Detailed Description

In order that the invention may be more clearly understood, the following detailed description of the invention is given with reference to the accompanying drawings. It should be understood that the specific embodiments described herein are merely illustrative of the invention and are not intended to limit the invention.

As shown in fig. 1, there is provided an intelligent water circulation system, including: the system comprises a culture pond 10, a filter pond 20, a beneficial bacterium biochemical decomposition pond 30, a beneficial bacterium submerged area 40, a vegetable planting area 50, a water collecting area 60 and an ultraviolet sterilization pond 70; the culture pond 10 is communicated with the filtering pond 20, and sewage is filtered through the filtering pond 20; the filter tank 20 is communicated with the beneficial bacterium decomposing tank 30, and the filtered water is decomposed by the beneficial bacterium decomposing tank 30; the beneficial bacterium decomposing pool 30 is communicated with a beneficial bacterium water settling area 40, and water after decomposition is settled through the beneficial bacterium water settling area 40; the beneficial bacterium water settling area 40 is communicated with the vegetable planting area 50, the treated water is used for planting vegetables and communicated with the water collecting area 60, and water is stored in the water collecting area 60; the water collecting area 60 is communicated with an ultraviolet sterilization tank 70, and sterilization treatment is carried out through the ultraviolet sterilization tank 70; the ultraviolet sterilization tank 70 is communicated with the culture tank 10, and delivers the sterilized water to the culture tank 10.

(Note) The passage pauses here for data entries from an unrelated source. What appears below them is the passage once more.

(* ===== verification/CartSlice.v ===== *)
(** * CartSlice: the client's cart ([src/frontend/src/store/slices/cartSlice.ts])

    The Redux slice that keeps the cart in the browser.  Its state is
    [CartState]; the browser's [localStorage] entry ["cart"] is [Storage]
    ([None] when the key is absent).  Every case reducer, and every
    [extraReducers] case of the async thunks, is one constructor of
    [CartAction]; [cart_reducer] is the slice's reducer, written as a
    function from the state and the storage to the new state and storage
    (Immer's in-place updates become record updates).  The thunks' HTTP
    calls are not modelled: their results enter as the payloads of the
    [fulfilled] and [rejected] actions.

    JavaScript numbers: prices are [Q], quantities [Z]; the totals are the
    [reduce] sums of [calculateTotals]. *)

From S2P Require Import Prelude.

Open Scope Q_scope.

Record FMenuItem := mkFMenuItem {
  fm_id : string;
  fm_restaurant : string;
  fm_price : Q
}.

Record FCartItem := mkFCartItem {
  fc_menuItem : FMenuItem;
  fc_quantity : Z;
  fc_specialInstructions : option string
}.

Record CartState := mkCartState {
  cs_items : list FCartItem;
  cs_totalAmount : Q;
  cs_totalItems : Z;
  cs_restaurantId : option string;
  cs_isLoading : bool;
  cs_error : option string;
  cs_deliveryAddress : string;
  cs_specialInstructions : string
}.

(** [localStorage.getItem("cart")] *)
Definition Storage := option (list FCartItem).

(** [initialState]: the items read back from the storage, the totals and
    the restaurant reset. *)
Definition initial_state (st : Storage) : CartState :=
  mkCartState (default [] st) 0 0 None false None "" "".

(** [calculateTotals] *)
Definition total_items (items : list FCartItem) : Z :=
  fold_left (fun sum it => (sum + fc_quantity it)%Z) items 0%Z.

Definition total_amount (items : list FCartItem) : Q :=
  fold_left (fun sum it => sum + fm_price (fc_menuItem it) * inject_Z (fc_quantity it)) items 0.

Inductive CartAction :=
| AddToCart (m : FMenuItem) (quantity : Z) (specialInstructions : option string)
| RemoveFromCart (menuItemId : string)
| UpdateQuantity (menuItemId : string) (quantity : Z)
| ClearCart
| SetDeliveryAddress (a : string)
| SetSpecialInstructions (s : string)
| ClearError
| SyncPending
| SyncFulfilled (items : list FCartItem)
| SyncRejected (err : string)
| FetchFulfilled (items : list FCartItem)
| ClearServerFulfilled.

(** A string is truthy when it is not empty. *)
Definition truthy (o : option string) : bool :=
  match o with Some s => negb (String.eqb s "") | None => false end.

Definition with_items (s : CartState) (items : list FCartItem) (rid : option string) : CartState :=
  mkCartState items (total_amount items) (total_items items) rid (cs_isLoading s) (cs_error s)
    (cs_deliveryAddress s) (cs_specialInstructions s).

(** [state.items.find(item => item.menuItem._id === id)], updated in place. *)
Fixpoint bump_first (id : string) (q : Z) (si : option string) (items : list FCartItem)
  : option (list FCartItem) :=
  match items with
  | [] => None
  | it :: rest =>
      if String.eqb (fm_id (fc_menuItem it)) id then
        Some (mkFCartItem (fc_menuItem it) (fc_quantity it + q)%Z
                (if truthy si then si else fc_specialInstructions it) :: rest)
      else option_map (cons it) (bump_first id q si rest)
  end.

Fixpoint set_first_quantity (id : string) (q : Z) (items : list FCartItem) : list FCartItem :=
  match items with
  | [] => []
  | it :: rest =>
      if String.eqb (fm_id (fc_menuItem it)) id
      then mkFCartItem (fc_menuItem it) q (fc_specialInstructions it) :: rest
      else it :: set_first_quantity id q rest
  end.

Definition without (id : string) (items : list FCartItem) : list FCartItem :=
  filter (fun it => negb (String.eqb (fm_id (fc_menuItem it)) id)) items.

Definition has_item (id : string) (items : list FCartItem) : bool :=
  existsb (fun it => String.eqb (fm_id (fc_menuItem it)) id) items.

(** [if (state.items.length === 0) state.restaurantId = null] *)
Definition rid_if_nonempty (items : list FCartItem) (rid : option string) : option string :=
  match items with [] => None | _ => rid end.

Definition cart_reducer (s : CartState) (st : Storage) (a : CartAction) : CartState * Storage :=
  match a with
  | AddToCart m q si =>
      let '(items0, rid) :=
        if truthy (cs_restaurantId s) then
          if bool_decide (cs_restaurantId s = Some (fm_restaurant m)) then (cs_items s, cs_restaurantId s)
          else ([], Some (fm_restaurant m))
        else (cs_items s, Some (fm_restaurant m)) in
      let items := match bump_first (fm_id m) q si items0 with
                   | Some items => items
                   | None => items0 ++ [mkFCartItem m q si]
                   end in
      (with_items s items rid, Some items)
  | RemoveFromCart id =>
      let items := without id (cs_items s) in
      (with_items s items (rid_if_nonempty items (cs_restaurantId s)), Some items)
  | UpdateQuantity id q =>
      let items := if has_item id (cs_items s) then
                     if Z.leb q 0 then without id (cs_items s) else set_first_quantity id q (cs_items s)
                   else cs_items s in
      (with_items s items (rid_if_nonempty items (cs_restaurantId s)), Some items)
  | ClearCart | ClearServerFulfilled =>
      (with_items s [] None, None)
  | SetDeliveryAddress addr =>
      (mkCartState (cs_items s) (cs_totalAmount s) (cs_totalItems s) (cs_restaurantId s)
         (cs_isLoading s) (cs_error s) addr (cs_specialInstructions s), st)
  | SetSpecialInstructions si =>
      (mkCartState (cs_items s) (cs_totalAmount s) (cs_totalItems s) (cs_restaurantId s)
         (cs_isLoading s) (cs_error s) (cs_deliveryAddress s) si, st)
  | ClearError =>
      (mkCartState (cs_items s) (cs_totalAmount s) (cs_totalItems s) (cs_restaurantId s)
         (cs_isLoading s) None (cs_deliveryAddress s) (cs_specialInstructions s), st)
  | SyncPending =>
      (mkCartState (cs_items s) (cs_totalAmount s) (cs_totalItems s) (cs_restaurantId s)
         true None (cs_deliveryAddress s) (cs_specialInstructions s), st)
  | SyncFulfilled items =>
      let s' := with_items s items (cs_restaurantId s) in
      (mkCartState (cs_items s') (cs_totalAmount s') (cs_totalItems s') (cs_restaurantId s')
         false (cs_error s') (cs_deliveryAddress s') (cs_specialInstructions s'), Some items)
  | SyncRejected err =>
      (mkCartState (cs_items s) (cs_totalAmount s) (cs_totalItems s) (cs_restaurantId s)
         false (Some err) (cs_deliveryAddress s) (cs_specialInstructions s), st)
  | FetchFulfilled items =>
      let rid := match items with it :: _ => Some (fm_restaurant (fc_menuItem it)) | [] => cs_restaurantId s end in
      (with_items s items rid, Some items)
  end.

(** A sequence of actions from a state and a storage. *)
Definition run_actions (s : CartState) (st : Storage) (acts : list CartAction) : CartState * Storage :=
  fold_left (fun p a => cart_reducer p.1 p.2 a) acts (s, st).

(** ** Properties *)

(** The stored totals are those [calculateTotals] gives for the items. *)
Definition totals_ok (s : CartState) : Prop :=
  cs_totalAmount s = total_amount (cs_items s) /\ cs_totalItems s = total_items (cs_items s).

Lemma with_items_totals s items rid : totals_ok (with_items s items rid).
Proof. split; reflexivity. Qed.

(** Every action of the slice keeps the totals in step with the items. *)
Theorem cart_reducer_totals s st a : totals_ok s -> totals_ok (fst (cart_reducer s st a)).
Proof.
  intros Hs. destruct a; simpl; first [exact Hs | split; reflexivity | repeat case_match; split; reflexivity].
Qed.

(** But the initial state does not satisfy it: after a reload the items
    come back from [localStorage] with the totals reset to 0, until some
    action recomputes them. *)
Theorem initial_state_totals_stale items :
  total_items items <> 0%Z -> ~ totals_ok (initial_state (Some items)).
Proof. intros Hn [_ Ht]. simpl in Ht. by apply Hn. Qed.

(** Every item of the cart belongs to the restaurant the state records,
    and restaurant ids are non-empty strings (MongoDB ObjectIds). *)
Definition single_restaurant (s : CartState) : Prop :=
  cs_restaurantId s <> Some "" /\
  Forall (fun it => cs_restaurantId s = Some (fm_restaurant (fc_menuItem it))) (cs_items s).

(** The actions the client can receive keep to one restaurant: a menu
    item's restaurant id is non-empty, a synchronised cart is of the
    state's restaurant, a fetched cart of one restaurant. *)
Definition action_ok (s : CartState) (a : CartAction) : Prop :=
  match a with
  | AddToCart m _ _ => fm_restaurant m <> ""
  | SyncFulfilled items =>
      Forall (fun it => cs_restaurantId s = Some (fm_restaurant (fc_menuItem it))) items
  | FetchFulfilled items =>
      match items with
      | it :: _ => fm_restaurant (fc_menuItem it) <> "" /\
          Forall (fun it' => fm_restaurant (fc_menuItem it') = fm_restaurant (fc_menuItem it)) items
      | [] => True
      end
  | _ => True
  end.

Lemma bump_first_forall (P : FCartItem -> Prop) id q si items items' :
  (forall it, P it -> P (mkFCartItem (fc_menuItem it) (fc_quantity it + q)%Z
                         (if truthy si then si else fc_specialInstructions it))) ->
  Forall P items -> bump_first id q si items = Some items' -> Forall P items'.
Proof.
  intros HP. revert items'. induction items as [|it rest IH]; intros items' Hall Hb; [done |].
  apply Forall_cons in Hall as [Hit Hrest]. simpl in Hb. case_match.
  - injection Hb as <-. constructor; [by apply HP | done].
  - destruct (bump_first id q si rest) eqn:E; [| done]. injection Hb as <-.
    constructor; [done | by apply IH].
Qed.

Lemma filter_forall (P : FCartItem -> Prop) (f : FCartItem -> bool) items :
  Forall P items -> Forall P (filter f items).
Proof. intros Hall. apply Forall_forall. intros x Hx. apply list_elem_of_filter in Hx as [_ Hx].
  by eapply Forall_forall in Hall. Qed.

Lemma set_first_quantity_forall (P : FCartItem -> Prop) id q items :
  (forall it, P it -> P (mkFCartItem (fc_menuItem it) q (fc_specialInstructions it))) ->
  Forall P items -> Forall P (set_first_quantity id q items).
Proof.
  intros HP. induction 1 as [|it rest Hit Hrest IH]; simpl; [done |].
  case_match; constructor; auto.
Qed.

Lemma single_restaurant_keep s items rid :
  rid <> Some "" -> Forall (fun it => rid = Some (fm_restaurant (fc_menuItem it))) items ->
  single_restaurant (with_items s items rid).
Proof. intros Hr Hall. split; done. Qed.

Lemma single_restaurant_drop s items :
  single_restaurant s -> Forall (fun it => cs_restaurantId s = Some (fm_restaurant (fc_menuItem it))) items ->
  single_restaurant (with_items s items (rid_if_nonempty items (cs_restaurantId s))).
Proof.
  intros [Hr _] Hall. destruct items as [|it items]; split; simpl; try done.
Qed.

Lemma add_items_single s st m q si :
  single_restaurant s -> fm_restaurant m <> "" ->
  single_restaurant (fst (cart_reducer s st (AddToCart m q si))).
Proof.
  intros [Hr Hall] Hm. simpl.
  assert (Hnew : forall rid items0, rid = Some (fm_restaurant m) ->
            Forall (fun it => rid = Some (fm_restaurant (fc_menuItem it))) items0 ->
            single_restaurant (with_items s
              (match bump_first (fm_id m) q si items0 with Some items => items
               | None => items0 ++ [mkFCartItem m q si] end) rid)).
  { intros rid items0 -> H0. apply single_restaurant_keep; [congruence |].
    destruct (bump_first _ _ _ _) eqn:E.
    - eapply bump_first_forall; [| exact H0 | exact E]. done.
    - apply Forall_app. split; [done | by constructor]. }
  destruct (truthy (cs_restaurantId s)) eqn:Ht; [case_bool_decide |].
  - by apply Hnew.
  - by apply Hnew.
  - apply Hnew; [done |]. destruct (cs_restaurantId s) as [r|] eqn:Er.
    + simpl in Ht. destruct (String.eqb r "") eqn:E; [| done]. apply String.eqb_eq in E. congruence.
    + destruct (cs_items s) as [|it items]; [done |]. apply Forall_cons in Hall as [Hit _]. done.
Qed.

(** Every action keeps the cart to the one restaurant its state records. *)
Theorem cart_reducer_single_restaurant s st a :
  single_restaurant s -> action_ok s a -> single_restaurant (fst (cart_reducer s st a)).
Proof.
  intros Hs Ha. pose proof Hs as [Hr Hall].
  destruct a; simpl in Ha |- *;
    first [ by apply (add_items_single s st)
          | by split
          | by apply single_restaurant_keep
          | apply single_restaurant_drop; [done | by apply filter_forall]
          | idtac ].
  - apply single_restaurant_drop; [done |].
    repeat case_match; [by apply filter_forall | | done].
    apply set_first_quantity_forall; [done | exact Hall].
  - destruct items as [|it items]; [by apply single_restaurant_keep |].
    destruct Ha as [Hne Hsame]. apply single_restaurant_keep; [congruence |].
    eapply Forall_impl; [exact Hsame | intros x Hx; simpl; by rewrite Hx].
Qed.

(** C40: After a reload the items come back without their restaurant: adding
    an item of another restaurant then keeps the old items, and the cart
    holds items of two restaurants. *)
Theorem reload_mixes_restaurants :
  exists items m q,
    Forall (fun it => fm_restaurant (fc_menuItem it) <> fm_restaurant m) items /\ items <> [] /\
    let s := fst (cart_reducer (initial_state (Some items)) (Some items) (AddToCart m q None)) in
    (forall it, it ∈ items -> it ∈ cs_items s) /\ In (mkFCartItem m q None) (cs_items s).
Proof.
  set (a := mkFMenuItem "m1" "r1" 5). set (b := mkFMenuItem "m2" "r2" 7).
  exists [mkFCartItem a 1 None], b, 1%Z. split_and!; [repeat constructor; discriminate | done |].
  vm_compute. split; [intros it Hit; set_solver | auto].
Qed.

In the embodiment, the culture pond 10 is communicated with the filtering pond 20, and the sewage is filtered by the filtering pond 20; the filtering tank 20 is communicated with the beneficial bacterium decomposing tank 30, the filtered water is decomposed by the beneficial bacterium decomposing tank 30, sewage can be treated by the beneficial bacterium, the environment is protected, chemical medicine residues are avoided, water for vegetables is safer, and healthy and green growth of the vegetables is ensured; the beneficial bacterium decomposing pool 30 is communicated with a beneficial bacterium water settling area 40, and water settling treatment is carried out on the decomposed water through the beneficial bacterium water settling area 40 so as to further remove harmful ingredients in the water; the beneficial bacterium water settling area 40 is communicated with the vegetable planting area 50, the treated water is used for planting vegetables and communicated with the water collecting area 60, and water is stored in the water collecting area 60; the water collecting area 60 is communicated with an ultraviolet sterilization tank 70, and sterilization treatment is carried out through the ultraviolet sterilization tank 70; the ultraviolet sterilization tank 70 is communicated with the culture tank 10, and sterilized water is conveyed to the culture tank 10, so that water is recycled, a good living environment can be provided for fishes and vegetables while water resources are saved, and the pure natural cultivation of fish and vegetable symbiosis is realized.

As shown in fig. 2 to 11, the culture pond 10 includes: the automatic feeding device comprises a culture tank 11, an intermediate foam plate 12, a sewage discharge pipeline 13, an aeration pipeline 14, a nutrient pipeline 15, a water inlet pipeline 16, an overflow pipeline 17, a feces and sewage collecting tank 18, an automatic feeding assembly and a ceiling 19; the culture tanks 11 are arranged in an array manner to form a culture tank group; a middle foam board 12 is arranged between the culture tank 11 and the culture tank 11; the sewage discharge pipeline 13, the aeration pipeline 14, the nutrient pipeline 15, the water inlet pipeline 16 and the overflow pipeline 17 are arranged in the culture tank 11; the manure collecting pool 18 is arranged among the culture trough groups and is communicated with all the culture troughs 11 through a sewage discharge pipeline; an automatic feeding assembly (not shown) is arranged on the culture tank 11; the ceiling 19 covers the culture pond 11.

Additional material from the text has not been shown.